_Work instructions:_
Set down, please, exactly the lines below that run from the line with "is_control value) ChatModelPreferenceError.InvalidModelId." to the line with "(** [ChatModelPreference::select_model]. *)", both lines included.

[Dataset entries]
(* ===== verification/Preferences.v ===== *)
(** * Desktop settings

    The singleton settings of the domain crate: desktop behaviour and the default Chat
    model ([crates/grok-domain/src/preferences.rs]) and the Host Tools enrollment
    ([crates/grok-domain/src/host_execution.rs]). *)
From S2P Require Import Prelude RustText.

(** ** Desktop preferences *)

Module DesktopPreferencesError.
Inductive t : Type := ClockRegression | RevisionExhausted.
#[global] Instance eq_dec : EqDecision t.
Proof. solve_decision. Defined.
End DesktopPreferencesError.

Module DesktopUpdateChannel.
Inductive t : Type := Stable | Beta.
#[global] Instance eq_dec : EqDecision t.
Proof. solve_decision. Defined.
(** [DesktopUpdateChannel::as_str]. *)
Definition as_str (c : t) : str :=
  match c with Stable => lit "stable" | Beta => lit "beta" end.
End DesktopUpdateChannel.

Module DesktopPreferences.
Record t : Type := mk {
  keep_running_in_notification_area : bool; update_channel : DesktopUpdateChannel.t;
  revision : Z; updated_at : Z }.
#[global] Instance eq_dec : EqDecision t.
Proof. solve_decision. Defined.
#[global] Instance eta : Eta t := λ x,
  mk (keep_running_in_notification_area x) (update_channel x) (revision x) (updated_at x).

(** [DesktopPreferences::default_at] and [Default]. *)
Definition default_at (now : Z) : t := mk true DesktopUpdateChannel.Stable 0 now.
Definition default : t := default_at 0.

(** [DesktopPreferences::update]. *)
Definition update (keep_running : bool) (channel : DesktopUpdateChannel.t) (now : Z) :
    method t DesktopPreferencesError.t unit :=
  x ← self;
  _ ← throw_if (now <? updated_at x) DesktopPreferencesError.ClockRegression;
  r ← lift (ok_or DesktopPreferencesError.RevisionExhausted
              (checked_add u64_max (revision x) 1));
  _ ← assign (λ x, x <| revision := r |>);
  _ ← assign (λ x, x <| updated_at := now |>);
  _ ← assign (λ x, x <| keep_running_in_notification_area := keep_running |>);
  assign (λ x, x <| update_channel := channel |>).
End DesktopPreferences.

(** ** Default Chat model *)

Definition DEFAULT_XAI_CHAT_MODEL_ID : str := lit "grok-4.3".
Definition MAX_MODEL_ID_BYTES : Z := 512.

Module ChatModelPreferenceError.
Inductive t : Type := InvalidModelId | ClockRegression | RevisionExhausted.
#[global] Instance eq_dec : EqDecision t.
Proof. solve_decision. Defined.
End ChatModelPreferenceError.

(** [validate_model_id]. *)
Definition validate_model_id (value : str) : result ChatModelPreferenceError.t unit :=
  reject_if (is_empty value || (MAX_MODEL_ID_BYTES <? len value) || (trim value != value)
             || existsb is_control value) ChatModelPreferenceError.InvalidModelId.

Module ChatModelPreference.
Record t : Type := mk { selected_model_id : str; revision : Z; updated_at : Z }.
#[global] Instance eq_dec : EqDecision t.
Proof. solve_decision. Defined.
#[global] Instance eta : Eta t := λ x, mk (selected_model_id x) (revision x) (updated_at x).

(** [ChatModelPreference::initial]. *)
Definition initial (model : str) (now : Z) : result ChatModelPreferenceError.t t :=
  _ ← validate_model_id model; Ok (mk model 0 now).

(** [ChatModelPreference::restore]. *)
Definition restore (model : str) (revision updated_at : Z) :
    result ChatModelPreferenceError.t t :=
  _ ← validate_model_id model; Ok (mk model revision updated_at).

(** [ChatModelPreference::select_model]. *)
Definition select_model (model : str) (now : Z) :
    method t ChatModelPreferenceError.t unit :=
  _ ← lift (validate_model_id model);
  x ← self;
  _ ← throw_if (now <? updated_at x) ChatModelPreferenceError.ClockRegression;
  r ← lift (ok_or ChatModelPreferenceError.RevisionExhausted
              (checked_add u64_max (revision x) 1));
  _ ← assign (λ x, x <| revision := r |>);
  _ ← assign (λ x, x <| updated_at := now |>);
  assign (λ x, x <| selected_model_id := model |>).

(** [Default]: the [expect] does not fail. *)
Definition default : t := mk DEFAULT_XAI_CHAT_MODEL_ID 0 0.
Lemma default_initial : initial DEFAULT_XAI_CHAT_MODEL_ID 0 = Ok default.
Proof. by vm_compute. Qed.
End ChatModelPreference.

(** ** Host Tools enrollment *)

Definition HOST_ACKNOWLEDGMENT_VERSION : Z := 1.
Definition HOST_ACKNOWLEDGMENT_PHRASE : str :=
  lit "I UNDERSTAND HOST TOOLS CAN CONTROL THIS COMPUTER".
Definition MAX_HOST_EXECUTION_ROOTS : Z := 8.

Module HostToolClasses.
Record t : Type := mk {
  filesystem_read : bool; filesystem_write : bool; process_execute : bool }.
#[global] Instance eq_dec : EqDecision t.
Proof. solve_decision. Defined.
(** [HostToolClasses::any]. *)
Definition any (c : t) : bool := filesystem_read c || filesystem_write c || process_execute c.
End HostToolClasses.

Module HostExecutionPolicyError.
Inductive t : Type := AcknowledgmentMismatch | NoToolClasses | InvalidRoots.
#[global] Instance eq_dec : EqDecision t.
Proof. solve_decision. Defined.
End HostExecutionPolicyError.

Module HostExecutionPolicy.
Record t : Type := mk {
  revision : Z; active : bool; acknowledgment_version : Z; acknowledged_at : Z;
  tool_classes : HostToolClasses.t; canonical_roots : list str;
  broad_scope_acknowledged : bool; updated_at : Z }.
#[global] Instance eq_dec : EqDecision t.
Proof. solve_decision. Defined.
#[global] Instance eta : Eta t := λ x,
  mk (revision x) (active x) (acknowledgment_version x) (acknowledged_at x) (tool_classes x)
     (canonical_roots x) (broad_scope_acknowledged x) (updated_at x).

(** [HostExecutionPolicy::is_effectively_active]. *)
Definition is_effectively_active (p : t) : bool :=
  active p && (acknowledgment_version p =? HOST_ACKNOWLEDGMENT_VERSION)
  && HostToolClasses.any (tool_classes p) && negb (is_empty (canonical_roots p)).

(** The test on one root. *)
Definition root_invalid (root : str) : bool :=
  is_empty root || (4096 <? len root) || existsb (λ c, c =? 0) root.

(** [HostExecutionPolicy::validate_enrollment]. *)
Definition validate_enrollment (version : Z) (typed_acknowledgment : str)
    (classes : HostToolClasses.t) (roots : list str) :
    result HostExecutionPolicyError.t unit :=
  _ ← reject_if ((negb (version =? HOST_ACKNOWLEDGMENT_VERSION))
                 || (trim typed_acknowledgment != HOST_ACKNOWLEDGMENT_PHRASE))
        HostExecutionPolicyError.AcknowledgmentMismatch;
  _ ← reject_if (negb (HostToolClasses.any classes)) HostExecutionPolicyError.NoToolClasses;
  _ ← reject_if (is_empty roots || (MAX_HOST_EXECUTION_ROOTS <? Z.of_nat (length roots)))
        HostExecutionPolicyError.InvalidRoots;
  reject_if (existsb root_invalid roots) HostExecutionPolicyError.InvalidRoots.
End HostExecutionPolicy.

_Completed exercise:_
             || existsb is_control value) ChatModelPreferenceError.InvalidModelId.

Module ChatModelPreference.
Record t : Type := mk { selected_model_id : str; revision : Z; updated_at : Z }.
#[global] Instance eq_dec : EqDecision t.
Proof. solve_decision. Defined.
#[global] Instance eta : Eta t := λ x, mk (selected_model_id x) (revision x) (updated_at x).

(** [ChatModelPreference::initial]. *)
Definition initial (model : str) (now : Z) : result ChatModelPreferenceError.t t :=
  _ ← validate_model_id model; Ok (mk model 0 now).

(** [ChatModelPreference::restore]. *)
Definition restore (model : str) (revision updated_at : Z) :
    result ChatModelPreferenceError.t t :=
  _ ← validate_model_id model; Ok (mk model revision updated_at).

(** [ChatModelPreference::select_model]. *)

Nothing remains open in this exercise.